Rechtsnachfolge

1. Eine Vertragsübernahme kann ohne Neuabschluss des Vertrages durch Rechtsnachfolge in den alten Vertrag herbeigeführt werden.
2. Ein Vermieter, der im Wege einer Vertragsübernahme in einen bestehenden Mietvertrag eintritt, erlangt die Rechte aus einer dem bisherigen Vermieter gegebenen Mietbürgschaft.
Anmerkung: Die Beklagte war Eigentümerin eines Gebäudes. Sie war ferner alleinige Gesellschafterin und Geschäftsführerin der G-GmbH, der sie das Gebäude zum Zwecke der Weitervermietung vermietet hatte. Der Kläger war Geschäftsführer und Mitgesellschafter der D-GmbH. Diese mietete von der G-GmbH in dem Gebäude der Beklagte gewerbliche Räume. Der Kläger übernahm gegenüber der G-GmbH eine selbstschuldnerische Bürgschaft für sämtliche Verpflichtungen der D-GmbH aus dem Mietvertrag.

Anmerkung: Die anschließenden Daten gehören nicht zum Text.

(** What [write_varint] and [write_varlong] append, on every value and buffer. *)
Lemma write_varints_append {B} `{BufMutLaws B} (dst : B) (v w : Z) :
  (exists dst', write_varint v dst = (Ok tt, dst')
    /\ written dst' = written dst ++ enc_varint v /\ 1 <= len (enc_varint v) <= MAX_VARINT_LEN)
  /\ (exists dst', write_varlong w dst = (Ok tt, dst')
    /\ written dst' = written dst ++ enc_varlong w /\ 1 <= len (enc_varlong w) <= MAX_VARLONG_LEN).
Proof.
  pose proof (writes_through (fun _ => False) _ _ _ _ dst (sim_write_varint v) (writes_varint _ v)) as H1.
  pose proof (writes_through (fun _ => False) _ _ _ _ dst (sim_write_varlong w) (writes_varlong _ w)) as H2.
  pose proof (leb128_length 4 _ (wrap32_digits v)). pose proof (leb128_length 9 _ (wrap64_digits w)).
  unfold MAX_VARINT_LEN, MAX_VARLONG_LEN, len, enc_varint, enc_varlong.
  split.
  - destruct (write_varint v dst) as [[[]|e| |] dst']; try easy.
    exists dst'. split_and!; [done|apply H1|lia|lia].
  - destruct (write_varlong w dst) as [[[]|e| |] dst']; try easy.
    exists dst'. split_and!; [done|apply H2|lia|lia].
Qed.

(** ** Properties *)

(** C33: VarInts and VarLongs survive the wire.  On any buffers, [write_varint] and
    [write_varlong] return and append at least one byte and at most five or ten; and
    from any buffer that holds what was appended, whatever follows it, the readers
    return the value and consume exactly that. *)
Theorem varint_round_trip {BW BR} `{BufMutLaws BW} `{BufLaws BR} (dst : BW) (v w : Z)
    (Hv : in_signed 32 v = true) (Hw : in_signed 64 w = true) :
  (exists dst' bs, write_varint v dst = (Ok tt, dst') /\ written dst' = written dst ++ bs
    /\ 1 <= len bs <= MAX_VARINT_LEN
    /\ forall (src : BR) rest, view src = bs ++ rest ->
         exists src', read_varint src = (Ok v, src') /\ view src' = rest)
  /\ (exists dst' bs, write_varlong w dst = (Ok tt, dst') /\ written dst' = written dst ++ bs
    /\ 1 <= len bs <= MAX_VARLONG_LEN
    /\ forall (src : BR) rest, view src = bs ++ rest ->
         exists src', read_varlong src = (Ok w, src') /\ view src' = rest).
Proof.
  destruct (write_varints_append dst v w) as [(d1 & Hd1 & Hw1 & Hl1) (d2 & Hd2 & Hw2 & Hl2)].
  split; [exists d1, (enc_varint v)|exists d2, (enc_varlong w)]; (split_and!; [done|done|lia|lia|]);
    intros src rest Hsrc; (eapply parses_through; [auto with sim| |done]).
  - by apply parses_varint.
  - by apply parses_varlong_bytes, varlong_bytes_enc.
Qed.

(** What [read_varint] does on every buffer: it returns; a value is an
    [i32] and was read from one to five bytes, all but the last with the
    continuation bit; [UnexpectedEof] means the buffer holds such a sequence
    cut short, [VarIntTooLong] that five continuation bytes come first. *)
Theorem read_varint_total {B} `{BufLaws B} (src : B) :
  match read_varint src with
  | (Ok v, src') => in_signed 32 v = true
      /\ exists bs, view src = bs ++ view src' /\ varint_bytes bs v /\ 1 <= len bs <= MAX_VARINT_LEN
  | (Err e, _) =>
      (e = ProtocolError_UnexpectedEof /\ scan 5 (view src) = Scan_partial)
      \/ (e = ProtocolError_VarIntTooLong MAX_VARINT_LEN /\ scan 5 (view src) = Scan_long)
  | _ => False
  end.
Proof.
  destruct (sim_read_varint src) as [H1 H2]. rewrite read_varint_spec in H1, H2.
  destruct (read_varint src) as [r src'], (scan 5 (view src)) as [u k| |] eqn:E; cbn in H1, H2;
    subst r; [|by left|by right].
  split; [by apply sign_range|]. exists (take k (view src)). rewrite H2, take_drop.
  pose proof (scan_done _ _ _ _ E) as (_ & ? & ?). split_and!; [done| | |].
  - exists u. split; [by eapply scan_done_front|done].
  - unfold len. rewrite length_take. lia.
  - unfold len, MAX_VARINT_LEN. rewrite length_take. lia.
Qed.
#[export] Instance StatusResponse_laws : PacketLaws StatusResponse.
Proof.
  refine {| enc_packet p := enc_pstring (json p); packet_ok p := string_ok MAX_STATUS_JSON_CHARS (json p) |}.
  - intros. cbn. simulate.
  - intros. cbn. simulate.
  - intros p. cbn. auto with packets.
  - intros [j] Hj. cbn in *. eapply parses_end; [apply parses_string_ok; [small_cap|done]|done].
  - intros l. cbn. eapply wp_step; [apply wp_string_ok; small_cap|]. intros. by apply wp_ret.
  - reflexivity.
Defined.

#[export] Instance PingRequest_laws : PacketLaws PingRequest.
Proof.
  refine {| enc_packet p := be_bytes 8 (ping_payload p); packet_ok p := in_signed 64 (ping_payload p) |}.
  - intros. cbn. simulate.
  - intros. cbn. simulate.
  - intros p. cbn. auto with packets.
  - intros [j] Hj. cbn in *. eapply parses_end; [by apply parses_i64|done].
  - intros l. cbn. eapply wp_step; [apply wp_read_i64|]. intros v l' [_ ?]. by apply wp_ret.
  - reflexivity.
Defined.

#[export] Instance PongResponse_laws : PacketLaws PongResponse.
Proof.
  refine {| enc_packet p := be_bytes 8 (pong_payload p); packet_ok p := in_signed 64 (pong_payload p) |}.
  - intros. cbn. simulate.
  - intros. cbn. simulate.
  - intros p. cbn. auto with packets.
  - intros [j] Hj. cbn in *. eapply parses_end; [by apply parses_i64|done].
  - intros l. cbn. eapply wp_step; [apply wp_read_i64|]. intros v l' [_ ?]. by apply wp_ret.
  - reflexivity.
Defined.

#[export] Instance LoginDisconnect_laws : PacketLaws LoginDisconnect.
Proof.
  refine {| enc_packet p := enc_pstring (reason p);
            packet_ok p := string_ok MAX_DISCONNECT_REASON_CHARS (reason p) |}.
  - intros. cbn. simulate.
  - intros. cbn. simulate.
  - intros p. cbn. auto with packets.
  - intros [j] Hj. cbn in *. eapply parses_end; [apply parses_string_ok; [small_cap|done]|done].
  - intros l. cbn. eapply wp_step; [apply wp_string_ok; small_cap|]. intros. by apply wp_ret.
  - reflexivity.
Defined.

#[export] Instance LoginStart_laws : PacketLaws LoginStart.
Proof.
  refine {| enc_packet p := enc_pstring (name p) ++ be_bytes 16 (login_uuid p);
            packet_ok p := string_ok MAX_USERNAME_CHARS (name p) && in_unsigned 128 (login_uuid p) |}.
  - intros. cbn. simulate.
  - intros. cbn. simulate.
  - intros p. cbn. auto with packets.
  - intros [n u] [Hn Hu]%andb_prop. cbn in *.
    eapply parses_bind; [apply parses_string_ok; [small_cap|done]|].
    eapply parses_end; [by apply parses_uuid|done].
  - intros l. cbn. eapply wp_step; [apply wp_string_ok; small_cap|]. intros n l1 Hn.
    eapply wp_step; [apply wp_read_uuid|]. intros u l2 [_ Hu]. apply wp_ret. cbn. by rewrite Hn, Hu.
  - reflexivity.
Defined.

Später schied er aus der D-GmbH aus. Die Beklagte beschloss die Auflösung der G-GmbH mit Wirkung zum 1. 7. 1980, weil sie selbst anstelle der GmbH Vermieterin des Gebäudes sein wollte. Zu diesem Zweck trat sie in ihrer Funktion als geschäftsführende Gesellschafterin der G-GmbH sämtliche noch bestehenden Forderungen und Rechte, die sich aus den Mietverträgen mit den Mietern ergaben, an sich als Eigentümerin und neue Vermieterin ab. Die D-GmbH stimmte später dem Eintritt der Beklagte in den Mietvertrag zu. Im September 1981 wurde die G-GmbH im Handelsregister gelöscht. Die D-GmbH geriet Anfang 1982 in Zahlungsschwierigkeiten. Sie zahlte seit Februar 1982 weder Miete noch Nebenkosten. Am 31. 12. 1982 endete das Mietverhältnis durch Kündigung. Die Beklagte fordert von dem Kläger als Bürgen die rückständigen Beträge für Miete und Nebenkosten. Der Kläger lehnte dies ab, weil er sich der Beklagte gegenüber nicht verpflichtet habe. Er erhob Klage, mit der er beantragte, festzustellen, dass die Beklagte gegen ihn keine Rechte auf Zahlung rückständiger Miete und Nebenkosten habe. Die Klage blieb in allen Instanzen erfolglos.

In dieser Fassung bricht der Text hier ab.